··· Dataset excerpts

(** The loop of [mergeWithParent]: the moves and the registers of the
    side trace, for the references from [ref] on. *)
Fixpoint merge_moves (parentmap : list Z) (ref : Z) (n : nat) (moves : list (RegSpill * RegSpill))
    (parmoves : Z) : M (list (RegSpill * RegSpill) * Z) :=
  match n with
  | O => aret (moves, parmoves)
  | S n' =>
      let* rs := alift (of_option WildAccess (parentmap !! Z.to_nat (ref - REF_FIRST))) in
      let* mv := merge_one ref (regsp_reg rs) (regsp_spill rs) in
      let moves := moves ++ match mv with Some x => [x] | None => [] end in
      (if MAX_PAR_MOVE_SIZE <? Z.of_nat (length moves) then fail WildAccess else aret tt);*
      let* ins := bufir ref in
      let parmoves := if isReg (ir_reg ins) then RegSet.set parmoves (ir_reg ins) else parmoves in
      merge_moves parentmap (ref + 1) n' moves parmoves
  end.

Definition mergeWithParent (parentmap : list Z) : M bool :=
  let* a := get in
  let* mp := merge_moves parentmap REF_FIRST (Z.to_nat (astopins a - REF_FIRST)) [] RegSet.empty in
  (if negb (bool_decide (fst mp = [])) then
     let* a := get in
     let saved := freeset (ra a) in
     parallelAssign (map fst (fst mp)) (map snd (fst mp));*
     modify (set_free saved)
   else aret tt);*
  modify (fun a => set_free (RegSet.setunion (freeset (ra a)) (snd mp)) a);*
  aret true.

(** ** Setup *)

Definition MCLIM_REDZONE : Z := 64.

Section assemble.
Context (mmap : Z -> Z -> Z -> Z) (fuel : nat) `{RuntimeAddrs}.

Definition setupMachineCode : M () :=
  fun a =>
    let! '(m, bot, top) := MachineCode.reserve mmap asmExit fuel (mcode a) in
    Ok (tt, set_area (mkArea top (bot + MCLIM_REDZONE) bot top (mcQuickHeapCheck (area a)))
              (set_acode (mkBytes (bytes (code a)) top) (set_mcode m a))).

Definition setupRegAlloc : M () :=
  modify (fun a => set_ra (mkRA kGPR RegSet.empty RegSet.empty
                             (replicate (Z.to_nat RID_MAX) RegCost.init) (spills (ra a))) a).

(** [setPrev] for the [n] references from [ref] on. *)
Fixpoint init_prev (ref : Z) (n : nat) : M () :=
  match n with
  | O => aret tt
  | S n' => upd_ir (fun i => setPrev i REGSP_INIT) ref;* init_prev (ref + 1) n'
  end.
(** The hints for loads from the parent: the spill slots stay. *)
Fixpoint init_parent (parentmap : list Z) (ref : Z) (n : nat) : M () :=
  match n with
  | O => aret tt
  | S n' =>
      let* rs := alift (of_option WildAccess (parentmap !! Z.to_nat (ref - REF_FIRST))) in
      (if negb (regsp_spill rs =? 0) then
         fun a => let! l := SpillSet.block (spills (ra a)) (regsp_spill rs) in Ok (tt, set_spills l a)
       else aret tt);*
      upd_ir (fun i => setPrev i (REGSP (if isReg (regsp_reg rs) then REGSP_HINT (regsp_reg rs)
                                         else RID_INIT) (regsp_spill rs))) ref;*
      init_parent parentmap (ref + 1) n'
  end.

Definition setup (i : Inherited) : M () :=
  (fun a =>
     let! '(b, n) := setHeapOffsets (abuf a) in
     let r := area a in
     Ok (tt, set_area (mkArea (mcend r) (mclim r) (mcbot r) (mctop r) 0)
               (set_pos (nins a) (curins a) (astopins a) n (set_abuf b a))));*
  setupRegAlloc;*
  modify (fun a => let c := b_code (abuf a) in
                   set_pos (c_bufmax c) (c_bufmax c) (stopins i) (numHeapChecks a)
                     (set_spills SpillSet.reset a));*
  let* a := get in
  let c := b_code (abuf a) in
  init_prev (c_bufmin c) (Z.to_nat (REF_BIAS - c_bufmin c));*
  upd_ir (fun ins => setPrev ins (REGSP_HINT RID_BASE)) REF_BASE;*
  init_parent (parentmap i) REF_FIRST (Z.to_nat (stopins i - REF_FIRST));*
  init_prev (stopins i) (Z.to_nat (c_bufmax c - stopins i)).

(** ** Exit stubs *)

(** The stubs of a group push the low byte of the exit number and jump
    to the common end. *)
Definition stub_bytes (group : Z) : list Z :=
  let groupofs := Z.land (group * EXITSTUBS_PER_GROUP) 0xff in
  [XI_PUSHi8; u1 groupofs]
  ++ concat (map (fun i => let i := Z.of_nat i in
                           [XI_JMPs; u1 ((2 + 2) * (EXITSTUBS_PER_GROUP - i) - 2);
                            XI_PUSHi8; u1 (groupofs + i)])
               (seq 1 (Z.to_nat EXITSTUBS_PER_GROUP - 1)))
  ++ [XI_PUSHi8; u1 (Z.shiftr (group * EXITSTUBS_PER_GROUP) 8); XI_JMP].
Definition generateExitstubGroup (group : Z) : M Z :=
  fun a =>
    let mxp := mcbot (area a) in
    if mctop (area a) <=? mxp + (2 + 2) * EXITSTUBS_PER_GROUP + 8 + 5 then Err (Exited 2)
    else
      let! c := put_rel asmExit (put_bytes (stub_bytes group) (bytes (code a), mxp)) in
      let! m := MachineCode.commitStub (mcode a) (snd c) in
      let r := area a in
      Ok (mxp, set_area (mkArea (mcend r) (snd c + MCLIM_REDZONE) (snd c) (mctop r)
                           (mcQuickHeapCheck r))
                 (set_acode (mkBytes (fst c) (mcp (code a))) (set_mcode m a))).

······

Your objective »
In the records above, the line with "let saved := freeset (ra a) in" marks the start and the line with "Section assemble." marks the end; copy that stretch exactly, both lines included, and nothing else.

Reply to the exercise »
     let saved := freeset (ra a) in
     parallelAssign (map fst (fst mp)) (map snd (fst mp));*
     modify (set_free saved)
   else aret tt);*
  modify (fun a => set_free (RegSet.setunion (freeset (ra a)) (snd mp)) a);*
  aret true.

(** ** Setup *)

Definition MCLIM_REDZONE : Z := 64.

Section assemble.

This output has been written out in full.